(** *** The operations stay within reach *)

(** The statements the code issues keep the rows derived. *)
Lemma exec_derived_rows now stmt db rows db' :
  issuable stmt → derived_rows db → exec now stmt db = Ok (rows, db') →
  derived_rows db'.
Proof.
  intros Hiss Hs Hexec. destruct stmt;
    try (unfold exec in Hexec; simplify_eq; exact Hs).
  - destruct Hiss as [[Hv _] [-> ->]].
    pose proof (valid_entityId_length _ Hv) as Hlen.
    apply exec_INSERT_inv in Hexec
      as (i' & e' & n' & s' & Hi & He & _ & Hsch &
          [(_ & _ & ->)|(_ & _ & _ & ->)]).
    + unfold update_where. apply derived_rows_fmap; [| | |done];
        intros r; by destruct (has_entity_id e' r).
    + rewrite varchar_fits in Hi, He, Hsch.
      * simplify_eq. unfold derived_rows. simpl. apply Forall_app.
        split; [exact Hs|]. by apply Forall_singleton.
      * unfold derive_schemaName.
        rewrite string_length_app, replace_hyphens_length. simpl. lia.
      * lia.
      * unfold derive_id. rewrite string_length_app. simpl. lia.
  - unfold exec in Hexec.
    destruct (varchar_opt 255 entity_name) as [n'|]; [|done].
    destruct (varchar_opt 50 status) as [st'|]; [|done].
    simplify_eq. unfold update_where. apply derived_rows_fmap; [| | |done];
      intros r; by destruct (has_entity_id entity_id r).
  - unfold exec in Hexec. simplify_eq. unfold derived_rows in *. simpl.
    apply Forall_forall. intros r [_ Hr]%list_elem_of_filter.
    by apply (proj1 (Forall_forall _ _) Hs).
Qed.

Lemma reachable_derived_rows db : reachable db → derived_rows db.
Proof.
  induction 1 as [db Hempty|now stmt db rows db' _ IH Hiss Hexec].
  - unfold derived_rows. rewrite Hempty. constructor.
  - by eapply exec_derived_rows.
Qed.

Lemma reachable_tidy db : reachable db → tidy db.
Proof. intros H. by apply derived_rows_tidy, reachable_derived_rows. Qed.

Lemma createTenant_reachable input :
  valid_entityId (CreateTenantInput.entityId input) = true →
  plain (CreateTenantInput.entityName input) = true →
  keeps reachable (createTenant input).
Proof.
  intros Hv Hn. unfold createTenant. cbv zeta.
  apply keeps_bind; [apply getTenantByEntityId_keeps|].
  intros [t|]; [apply keeps_ret|].
  apply keeps_bind.
  { apply raw_reachable. split; [|done]. by apply valid_entityId_namespace. }
  intros _. apply keeps_bind; [by apply raw_reachable|]. intros _.
  apply getTenantByEntityId_keeps.
Qed.

Lemma updateTenantStatus_reachable e s : keeps reachable (updateTenantStatus e s).
Proof.
  unfold updateTenantStatus.
  apply keeps_bind; [|intros _; apply getTenantByEntityId_keeps].
  apply raw_reachable. split; [|done]. split; [done|].
  intros x [= <-]. by destruct s.
Qed.

Lemma deleteTenant_reachable e : keeps reachable (deleteTenant e).
Proof.
  intros now c Hreach. unfold after. rewrite deleteTenant_run.
  destruct (row_of e (store c)) as [r|] eqn:Hr; [|exact Hreach]. simpl.
  apply row_of_Some in Hr as [Hin _].
  pose proof (reachable_tidy _ Hreach) as Htidy.
  apply (proj1 (Forall_forall _ _) Htidy) in Hin as [_ Hns].
  apply (reachable_exec now (DELETE_by_entity_id e)
           (with_schemas (schemas (store c) ∖ {[Row.schema_name r]}) (store c)) []);
    [|done|reflexivity].
  by apply (reachable_exec now (DROP_SCHEMA (Row.schema_name r)) (store c) []).
Qed.

Lemma tenantMiddleware_reachable req : keeps reachable (tenantMiddleware req).
Proof.
  intros now c Hreach. unfold after.
  destruct (js_or (Request.x_tenant_id req) (Request.tenant_id req)) as [e|] eqn:Hid.
  - destruct (decide (e = "")) as [->|He].
    + unfold tenantMiddleware. by rewrite Hid.
    + destruct (head (filter (λ x, has_entity_id e x && is_active x)
                        (tenants (store c)))) as [r|] eqn:Hhead.
      * rewrite (tenantMiddleware_active_row req e r now c Hid He Hhead). simpl.
        apply head_Some_elem_of, list_elem_of_filter in Hhead as [_ Hin].
        pose proof (reachable_tidy _ Hreach) as Htidy.
        apply (proj1 (Forall_forall _ _) Htidy) in Hin as [_ Hns].
        apply (reachable_exec now (SET_search_path [Row.schema_name r; "public"])
                 (store c) []); [done| |reflexivity].
        split; [|done]. simpl.
        constructor; [by right|]. constructor; [by left|]. constructor.
      * apply head_None in Hhead.
        rewrite (tenantMiddleware_no_active_row req e now c Hid Hhead).
        by destruct (truthy (Some e)).
  - unfold tenantMiddleware. by rewrite Hid.
Qed.

Lemma PATCH_reachable e b :
  plain_opt (PatchBody.entityName b) → plain_opt (PatchBody.status b) →
  keeps reachable (PATCH e b).
Proof.
  intros Hn Hst. unfold PATCH. cbv zeta.
  apply keeps_try_catch; [|intros err; apply keeps_ret].
  apply keeps_bind; [by apply raw_reachable|]. intros existing.
  destruct (bool_decide _); [apply keeps_ret|].
  apply keeps_bind.
  - destruct (bool_decide _); [|apply keeps_ret].
    apply keeps_bind; [|intros _; apply keeps_ret].
    apply raw_reachable. split; [|done]. unfold assigned.
    split; intros x Hx.
    + destruct (truthy (PatchBody.entityName b)); [by apply Hn|done].
    + destruct (truthy (PatchBody.status b)); [by apply Hst|done].
  - intros _. apply keeps_bind; [by apply raw_reachable|].
    intros [|row rest]; [apply keeps_throw|apply keeps_ret].
Qed.

Lemma listTenants_reachable : keeps reachable listTenants.
Proof.
  unfold listTenants. apply keeps_bind; [by apply raw_reachable|].
  intros rows. apply keeps_ret.
Qed.

Lemma switchToTenantSchema_reachable s :
  tenant_namespace s = true → keeps reachable (switchToTenantSchema s).
Proof.
  intros Hs. unfold switchToTenantSchema.
  apply keeps_bind; [|intros _; apply keeps_ret].
  apply raw_reachable. split; [|done]. simpl.
  constructor; [by right|]. constructor; [by left|]. constructor.
Qed.

Lemma resetToPublicSchema_reachable : keeps reachable resetToPublicSchema.
Proof.
  unfold resetToPublicSchema.
  apply keeps_bind; [|intros _; apply keeps_ret].
  apply raw_reachable. split; [|done]. simpl. constructor; [by left|]. constructor.
Qed.

Lemma POST_reachable env req :
  valid_entityId (default "" (PostRequest.entityId req)) = true →
  plain (default "" (PostRequest.entityName req)) = true →
  keeps reachable (POST env req).
Proof.
  intros Hv Hn.
  unfold POST. destruct (negb (verifyAdminKey env req)); [apply keeps_ret|].
  apply keeps_try_catch; [|intros err; apply keeps_ret].
  destruct (_ || _); [apply keeps_ret|]. cbv zeta.
  apply keeps_bind; [by apply raw_reachable|].
  intros [|row rest]; [|apply keeps_ret].
  apply keeps_bind.
  { apply raw_reachable. split; [|done]. by apply valid_entityId_namespace. }
  intros _. apply keeps_bind; [by apply raw_reachable|]. intros _.
  apply keeps_ret.
Qed.

Lemma fresh_reachable : reachable (store fresh).
Proof. by apply reachable_empty. Qed.

(** *** The properties of the specification *)

(** C1, as the code has it.  For a non-empty [entityId] of alphanumerics and
    hyphens, of at most 241 characters, and a name without U+0000 of at most
    255 bytes, in any table free of drift where no tenant registered under
    another identifier holds the derived namespace name: [create] returns a
    tenant, the lookup by [entityId] returns it afterwards, its [schemaName]
    is ["tenant_entity_"] followed by the identifier with hyphens turned into
    underscores and its [id] is ["tenant_"] followed by the identifier. *)
Theorem createTenant_then_lookup e name now now' c :
  alnum_hyphen e = true →
  (String.length e ≤ 241)%nat →
  bindable name = true →
  (String.length name ≤ 255)%nat →
  stored_keys (store c) →
  schema_free e (store c) →
  let input := {| CreateTenantInput.entityId := e; CreateTenantInput.entityName := name |} in
  ∃ t, returned (createTenant input) now c = Ok (Some t) ∧
       returned (getTenantByEntityId e) now' (after (createTenant input) now c)
         = Ok (Some t) ∧
       TenantData.schemaName t = "tenant_entity_" +:+ replace_hyphens e ∧
       TenantData.id t = "tenant_" +:+ e.
Proof.
  intros _ Hlen _ Hname Hkeys Hfree input. subst input.
  destruct (createTenant_registers e name now c Hlen Hname Hkeys Hfree)
    as (r & Hret & Hrow & _ & Hid & Hschema).
  exists (toTenantData r). split; [exact Hret|]. split; [|by split].
  unfold returned. by rewrite getTenantByEntityId_run, Hrow.
Qed.
Lemma by_threes (P : list byte -> Prop) :
  P [] -> (forall a, P [a]) -> (forall a b, P [a; b]) ->
  (forall a b c l, P l -> P (a :: b :: c :: l)) ->
  forall l, P l.
Proof.
  intros H0 H1 H2 H3 l.
  assert (H : P l /\ (forall a, P (a :: l)) /\ (forall a b, P (a :: b :: l))).
  { induction l as [|c l (IH0 & IH1 & IH2)]; [auto|].
    split; [apply IH1|]. split; [intros a; apply IH2|]. intros a b. now apply H3. }
  apply H.
Qed.

Lemma EncodeToString_url_safe (src : list byte) : all_url_safe (EncodeToString src) = true.
Proof.
  induction src as [|a|a b|a b c l IH] using by_threes; unfold all_url_safe in *;
    cbn [EncodeToString list_ascii_of_string forallb]; rewrite ?sextet_url_safe; auto.
Qed.

Lemma EncodeToString_length (src : list byte) :
  String.length (EncodeToString src) = ((4 * length src + 2) / 3)%nat.
Proof.
  induction src as [|a|a b|a b c l IH] using by_threes; try reflexivity.
  cbn [EncodeToString String.length length]. rewrite IH.
  replace (4 * S (S (S (length l))) + 2)%nat with (4 * length l + 2 + 4 * 3)%nat by lia.
  rewrite Nat.div_add by discriminate. lia.
Qed.

Lemma read_into_length (dst src : list byte) : length (read_into dst src) = length dst.
Proof.
  unfold read_into. rewrite length_take, length_app, length_drop. lia.
Qed.

Lemma random_name_shape (random : list byte) :
  String.length (EncodeToString (read_into (make 32) random)) = 43%nat
  /\ all_url_safe (EncodeToString (read_into (make 32) random)) = true.
Proof.
  split; [|apply EncodeToString_url_safe].
  rewrite EncodeToString_length, read_into_length. reflexivity.
Qed.

Lemma append_cons (c : ascii) (a b : string) : String c a ++ b = String c (a ++ b).
Proof. reflexivity. Qed.

Lemma Count_app (a b : string) (sep : ascii) :
  Count (a ++ b) sep = (Count a sep + Count b sep)%nat.
Proof.
  induction a as [|c a IH]; [reflexivity|].
  rewrite append_cons. cbn [Count]. rewrite IH. lia.
Qed.

Lemma Split_no_sep (s : string) (sep : ascii) : Count s sep = 0%nat -> Split s sep = [s].
Proof.
  induction s as [|c s IH]; cbn [Count Split]; [reflexivity|].
  destruct (Ascii.eqb c sep); [discriminate|]. intros Hc. now rewrite IH.
Qed.

Lemma Split_app_sep (a b : string) (sep : ascii) :
  Count a sep = 0%nat -> Split (a ++ String sep b) sep = a :: Split b sep.
Proof.
  induction a as [|c a IH].
  - intros _. change ("" ++ String sep b) with (String sep b). cbn [Split].
    now rewrite Ascii.eqb_refl.
  - rewrite append_cons. cbn [Count Split].
    destruct (Ascii.eqb c sep); [discriminate|]. intros Hc. now rewrite IH.
Qed.

End Names.

Section Pieces.
Import GoLib Upload Reading.

Lemma length_append (a b : string) :
  String.length (a ++ b) = (String.length a + String.length b)%nat.
Proof.
  induction a as [|c a IH]; [reflexivity|].
  rewrite append_cons. cbn [String.length]. now rewrite IH.
Qed.

Lemma append_ne_self (s t : string) : t <> "" -> s ++ t <> s.
Proof.
  intros Ht Heq. apply (f_equal String.length) in Heq.
  rewrite length_append in Heq. destruct t; [congruence | cbn in Heq; lia].
Qed.

(** X4.  The reference the upload handler writes, [bucket ++ "," ++ key],
    is read back by the presigned view as exactly that bucket and that key
    when neither contains a comma; when the bucket or the key contains a
    comma, the same reference is a format error. *)
Theorem reference_round_trip (env : Env) (video : Video) (bucket key : string) (σ : St) :
  let stored := set_VideoURL video (bucket ++ "," ++ key) in
  (Count bucket "," = 0%nat /\ Count key "," = 0%nat ->
     snd (dbVideoToSignedVideo env stored σ) = emit (Presign bucket key) σ
     /\ fst (dbVideoToSignedVideo env stored σ)
        = match PresignGetObject env bucket key fifteen_minutes with
          | inl url => (set_VideoURL video url, None)
          | inr err => (stored, Some ("failed to generate presigned URL: "
                                       ++ "failed to generate presigned URL: " ++ err))
          end)
  /\ (Count bucket "," <> 0%nat \/ Count key "," <> 0%nat ->
     dbVideoToSignedVideo env stored σ = ((stored, Some format_error), σ)).
Proof.
  intros stored. split.
  - intros [Hb Hk]. unfold dbVideoToSignedVideo, generatePresignedURL. cbn [stored set_VideoURL VideoURL].
    change (bucket ++ "," ++ key) with (bucket ++ String "," key).
    rewrite Split_app_sep, (Split_no_sep key) by assumption.
    destruct (PresignGetObject env bucket key fifteen_minutes); split; reflexivity.
  - intros Hc. unfold dbVideoToSignedVideo. cbn [stored set_VideoURL VideoURL].
    pose proof (Split_length (bucket ++ "," ++ key) ",") as Hlen.
    change (bucket ++ "," ++ key) with (bucket ++ String "," key) in *.
    rewrite Count_app in Hlen. cbn [Count] in Hlen. rewrite Ascii.eqb_refl in Hlen.
    destruct (Split (bucket ++ String "," key) ",") as [|b [|k [|]]]; try reflexivity.
    cbn [length] in Hlen. lia.
Qed.

End Pieces.

(* ===================================================================== *)
(** ** Responses, record updates and temporary files of the upload handler *)
(* ===================================================================== *)

Section Responses.
Import GoLib Upload Reading.

Lemma nresp_emit (e : Event) (σ : St) :
  nresp (emit e σ) = (nresp σ + if is_response e then 1 else 0)%nat.
Proof.
  unfold nresp, responses. cbn [emit log]. rewrite List.filter_app, length_app.
  cbn [List.filter]. now destruct (is_response e).
Qed.
(** A "flagged" record in the log of the loop comes from a qualifying
    entry and names it. *)
Lemma decide_flagged_record (results : dict) (t : pyfloat) (x : log_record) :
  In x (logs (decide results t)) -> is_flagged_record x = true ->
  exists name r,
    In (name, VDict r) results
    /\ qualifies name (VDict r) t = true
    /\ x = flagged_record name r t.
Proof.
  induction results as [|[n v] rest IH]; [intros []|].
  intros Hin Hx.
  assert (Hhere : In x (logs (check_entry n v t)) ->
                  exists name r,
                    In (name, VDict r) ((n, v) :: rest)
                    /\ qualifies name (VDict r) t = true
                    /\ x = flagged_record name r t).
  { intros Hl.
    destruct (check_entry_log t n v) as [[Hq (r & -> & Hlog)]|[_ Hno]].
    - rewrite Hlog in Hl. apply in_app_or in Hl.
      destruct Hl as [Hl|[<-|[]]].
      + rewrite (no_flagged_record_in _ _ (unhandled_log_not_flagged n) Hl)
          in Hx. discriminate.
      + exists n, r. repeat split; [now left|].
        now apply triggers_qualifies.
    - rewrite (no_flagged_record_in _ _ Hno Hl) in Hx. discriminate. }
  rewrite decide_cons in Hin.
  destruct (outcome (check_entry n v t)) as [[b|]|e]; cbn [logs fst] in Hin;
    try (now apply Hhere).
  apply in_app_or in Hin. destruct Hin as [Hin|Hin]; [now apply Hhere|].
  destruct (IH Hin Hx) as (name & r & Hr & Hq & ->).
  exists name, r. repeat split; [now right|assumption].
Qed.

Lemma analyze_conversation_results (self : firewall) (msg : string)
    (hist : option (list string)) (results : dict) :
  outcome (analyze_conversation self msg hist) = Ok results ->
  results = store_all (detectors self) msg hist [].
Proof. rewrite analyze_conversation_eq. intros H. now injection H. Qed.

(** ** More facts on the stored map *)

Section StoreFacts.
Variable msg : string.
Variable hist : option (list string).

Lemma dict_set_fresh (k : string) (v : pyval) (d : dict) :
  ~ In k (keys d) -> dict_set k v d = d ++ [(k, v)].
Proof.
  unfold keys. induction d as [|[k0 v0] d IH]; cbn; [reflexivity|].
  intros Hnin. destruct (k0 =? k)%string eqn:E.
  - apply String.eqb_eq in E. tauto.
  - rewrite IH; tauto.
Qed.

Lemma store_all_app (ds1 ds2 : list detector) (acc : dict) :
  store_all (ds1 ++ ds2) msg hist acc
  = store_all ds2 msg hist (store_all ds1 msg hist acc).
Proof. apply fold_left_app. Qed.

(** With distinct names the map lists the detectors' entries in order. *)
Lemma store_all_distinct (ds : list detector) (acc : dict) :
  NoDup (keys acc ++ map class_name ds) ->
  store_all ds msg hist acc
  = acc ++ map (fun d => (class_name d, stored_entry d msg hist)) ds.
Proof.
  revert acc. induction ds as [|d ds IH]; intros acc Hnd.
  - cbn. now rewrite app_nil_r.
  - cbn [map] in *. rewrite store_all_cons.
    assert (Hfresh : ~ In (class_name d) (keys acc)).
    { apply NoDup_remove_2 in Hnd. intros Hin. apply Hnd.
      apply in_or_app. now left. }
    rewrite dict_set_fresh by assumption.
    rewrite IH.
    + now rewrite <- app_assoc.
    + unfold keys. rewrite map_app. cbn. now rewrite <- app_assoc.
Qed.

Lemma store_all_key_iff (k : string) (ds : list detector) (acc : dict) :
  In k (keys (store_all ds msg hist acc))
  <-> In k (keys acc) \/ In k (map class_name ds).
Proof.
  revert acc. induction ds as [|d ds IH]; intros acc.
  - cbn. tauto.
  - rewrite store_all_cons, IH. cbn [map In].
    destruct (in_dec string_dec (class_name d) (keys acc)) as [Hin|Hnin].
    + rewrite keys_set_present by assumption.
      split; [tauto|]. intros [H|[<-|H]]; tauto.
    + rewrite keys_set_fresh by assumption. rewrite in_app_iff. cbn.
      tauto.
Qed.
Lemma expandable_rev_length (s c : list nat) :
  expandable_rev s c = true -> (length s <= length c)%nat.
Proof.
  revert c; induction s as [|d s IH]; intros [|n c]; simpl; try lia; try discriminate.
  intros [_ Hs]%andb_prop. specialize (IH _ Hs). lia.
Qed.

Lemma expandable_rev_broadcast (s c : list nat) :
  expandable_rev s c = true -> broadcast_rev c s = Ok c.
Proof.
  revert c; induction s as [|d s IH]; intros [|n c]; simpl; try reflexivity;
    try discriminate.
  intros [Hd Hs]%andb_prop. rewrite (IH _ Hs). simpl.
  unfold broadcast_dim.
  destruct (Nat.eqb_spec n d) as [->|Hnd]; [reflexivity|].
  apply orb_prop in Hd as [Hd|Hd]; apply Nat.eqb_eq in Hd; subst; [congruence|].
  destruct (Nat.eqb_spec n 1); [congruence|reflexivity].
Qed.

(** ** Reading an operand at a position of the result *)

Lemma bidx_rev_in_range (s idx : list nat) :
  Forall2 lt idx s -> bidx_rev s idx = idx.
Proof.
  intros Hr; induction Hr as [|i d idx s Hid _ IH]; simpl; [reflexivity|].
  rewrite IH. destruct (Nat.eqb_spec d 1); [f_equal; lia|reflexivity].
Qed.

Lemma bidx_rev_expandable_range (s c idx : list nat) :
  expandable_rev s c = true -> Forall2 lt idx c ->
  Forall2 lt (bidx_rev s idx) s.
Proof.
  intros Hs Hr; revert s Hs.
  induction Hr as [|i n idx c Hin _ IH]; intros [|d s] Hs; simpl in *;
    try discriminate; try (constructor; fail).
  apply andb_prop in Hs as [Hd Hs]. constructor; [|apply IH, Hs].
  destruct (Nat.eqb_spec d 1); [lia|].
  rewrite orb_false_r in Hd. apply Nat.eqb_eq in Hd. lia.
Qed.

Lemma bidx_rev_compose (s c idx : list nat) :
  expandable_rev s c = true ->
  bidx_rev s (bidx_rev c idx) = bidx_rev s idx.
Proof.
  revert c idx; induction s as [|d s IH]; intros [|n c] [|i idx]; simpl;
    try reflexivity; try discriminate.
  intros [Hd Hs]%andb_prop. rewrite (IH _ _ Hs). f_equal.
  destruct (Nat.eqb_spec d 1); [reflexivity|].
  rewrite orb_false_r in Hd. apply Nat.eqb_eq in Hd. subst.
  destruct (Nat.eqb_spec n 1); [contradiction|reflexivity].
Qed.

(** The same facts on sizes in their natural order. *)

Lemma broadcast_shapes_expandable (a b c : Size) :
  broadcast_shapes a b = Ok c ->
  expandable a c = true /\ expandable b c = true.
Proof.
  unfold broadcast_shapes, expandable.
  destruct (broadcast_rev (rev a) (rev b)) as [r|e] eqn:Hr; [|discriminate].
  simpl. intros [= <-]. rewrite rev_involutive.
  apply broadcast_rev_expandable, Hr.
Qed.

Lemma expandable_broadcast (s c : Size) :
  expandable s c = true -> broadcast_shapes c s = Ok c.
Proof.
  unfold broadcast_shapes, expandable. intros Hs.
  rewrite (expandable_rev_broadcast _ _ Hs). simpl.
  rewrite rev_involutive. reflexivity.
Qed.

Lemma expandable_broadcast_l (s c : Size) :
  expandable s c = true -> broadcast_shapes s c = Ok c.
Proof. intros Hs. rewrite broadcast_shapes_comm. apply expandable_broadcast, Hs. Qed.

Lemma expandable_refl (s : Size) : expandable s s = true.
Proof. apply expandable_rev_refl. Qed.

Lemma bidx_in_range (s idx : Size) : in_range s idx -> bidx s idx = idx.
Proof.
  unfold in_range, bidx. intros Hr.
  rewrite (bidx_rev_in_range _ _ (Forall2_rev _ _ _ Hr)). apply rev_involutive.
Qed.

Lemma bidx_expandable_range (s c idx : Size) :
  expandable s c = true -> in_range c idx -> in_range s (bidx s idx).
Proof.
  unfold in_range, bidx, expandable. intros Hs Hr.
  rewrite <- (rev_involutive s) at 2.
  apply Forall2_rev, (bidx_rev_expandable_range _ _ _ Hs), Forall2_rev, Hr.
Qed.
(** With no call in flight [schedule_call] gives the call to slot 0,
    leaves the output and the other slots alone, and lets the worker of
    slot 0 run. *)
Lemma schedule_call_idle call_index call_num copyout_index num_args
  args pos st i st' :
  wf_threads st -> idle st ->
  schedule_call call_index call_num copyout_index num_args args pos st
  = Ok (i, st') ->
  i = 0
  /\ exists sa,
      worker_progress 0 0 sa = Ok st'
      /\ output_data sa = output_data st /\ completed sa = completed st
      /\ flags sa = flags st /\ collide sa = collide st /\ wf_threads sa
      /\ running sa = 1
      /\ th_call_index (thread_at sa 0) = call_index
      /\ th_created (thread_at sa 0) = true
      /\ th_ready (thread_at sa 0) = true
      /\ th_done (thread_at sa 0) = false
      /\ (forall j, 0 <= j < kMaxThreads -> j <> 0 ->
            thread_at sa j = thread_at st j).
Proof.
  intros Hwf [Hrun Hidle] H1. unfold schedule_call in H1.
  change (Z.to_nat kMaxThreads) with (S 15) in H1.
  rewrite schedule_scan_S in H1. cbv zeta in H1.
  set (st0 := if negb (th_created (thread_at st 0))
              then thread_create 0 st else st) in H1.
  assert (Hi0 : (Z.to_nat 0 < length (threads st))%nat)
    by (apply in_range_threads; [exact Hwf | unfold kMaxThreads; lia]).
  assert (F0 : flags st0 = flags st
               /\ output_data st0 = output_data st
               /\ completed st0 = completed st
               /\ collide st0 = collide st
               /\ running st0 = running st
               /\ length (threads st0) = length (threads st)
               /\ (forall j, 0 <= j -> j <> 0 ->
                     thread_at st0 j = thread_at st j)
               /\ th_created (thread_at st0 0) = true
               /\ th_ready (thread_at st0 0) = false
               /\ th_done (thread_at st0 0) = true
               /\ th_handled (thread_at st0 0) = true).
  { subst st0. destruct (th_created (thread_at st 0)) eqn:Ec; cbn [negb].
    - destruct (Hidle 0 ltac:(unfold kMaxThreads; lia) Ec) as (? & ? & ?).
      auto 15.
    - assert (S0 : silent st (thread_create 0 st))
        by apply thread_create_silent.
      destruct S0 as (Sf & Sr & Sc & Scl & _ & So & _ & _ & Sl).
      do 6 (split; [assumption |]).
      unfold thread_create. cbv zeta.
      set (th' := mk_thread _ _ _ _ _ _ _ _ _ _ _ _ _ _ _ _).
      assert (T : forall j,
                thread_at (if flag_threaded (flags (set_thread st 0 th'))
                           then set_world (set_thread st 0 th')
                                  (thread_start 0
                                     (world (set_thread st 0 th')))
                           else set_thread st 0 th') j
                = thread_at (set_thread st 0 th') j)
        by (intros j; destruct (flag_threaded _); reflexivity).
      split; [intros j Hj Hne; rewrite T;
              apply thread_at_set_thread_ne; lia |].
      rewrite T, thread_at_set_thread_eq by exact Hi0. cbn. auto. }
  destruct F0 as (Ff & Fo & Fc & Fcl & Fr & Fl & Fj & Tc & Tr & Td & Th).
  rewrite event_isset_done_settled in H1 by (intros _; exact Td).
  cbn [mbind result_bind] in H1.
  rewrite Td, Th in H1. cbn [negb mbind result_bind] in H1.
  change (0 =? kMaxThreads) with false in H1. cbv iota in H1.
  rewrite Td, Th, Tr in H1. cbn [negb orb] in H1. cbv zeta in H1.
  apply bind_ok in H1 as (st2 & H2 & H1). injection H1 as <- <-.
  split; [reflexivity |].
  match type of H2 with
  | worker_progress _ _ ?s = _ => exists s
  end.
  split; [exact H2 |]. rewrite thread_at_set_running.
  rewrite thread_at_set_thread_eq by (rewrite Fl; exact Hi0).
  cbn [set_running set_thread set_threads output_data completed flags
         collide running th_call_index th_created th_ready th_done].
  do 4 (split; [assumption |]).
  split; [unfold wf_threads, set_running, set_thread, set_threads;
          cbn [threads]; rewrite length_insert, Fl; exact Hwf |].
  split; [lia |]. do 4 (split; [auto |]).
  intros j Hj Hne. rewrite thread_at_set_running.
  rewrite thread_at_set_thread_ne by lia. apply Fj; lia.
Qed.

━━━━━━━━

▸ What you have to do
The lines to copy are those in the listing that contain the word "Hname".

▸ Task output
  intros _ Hlen _ Hname Hkeys Hfree input. subst input.
  destruct (createTenant_registers e name now c Hlen Hname Hkeys Hfree)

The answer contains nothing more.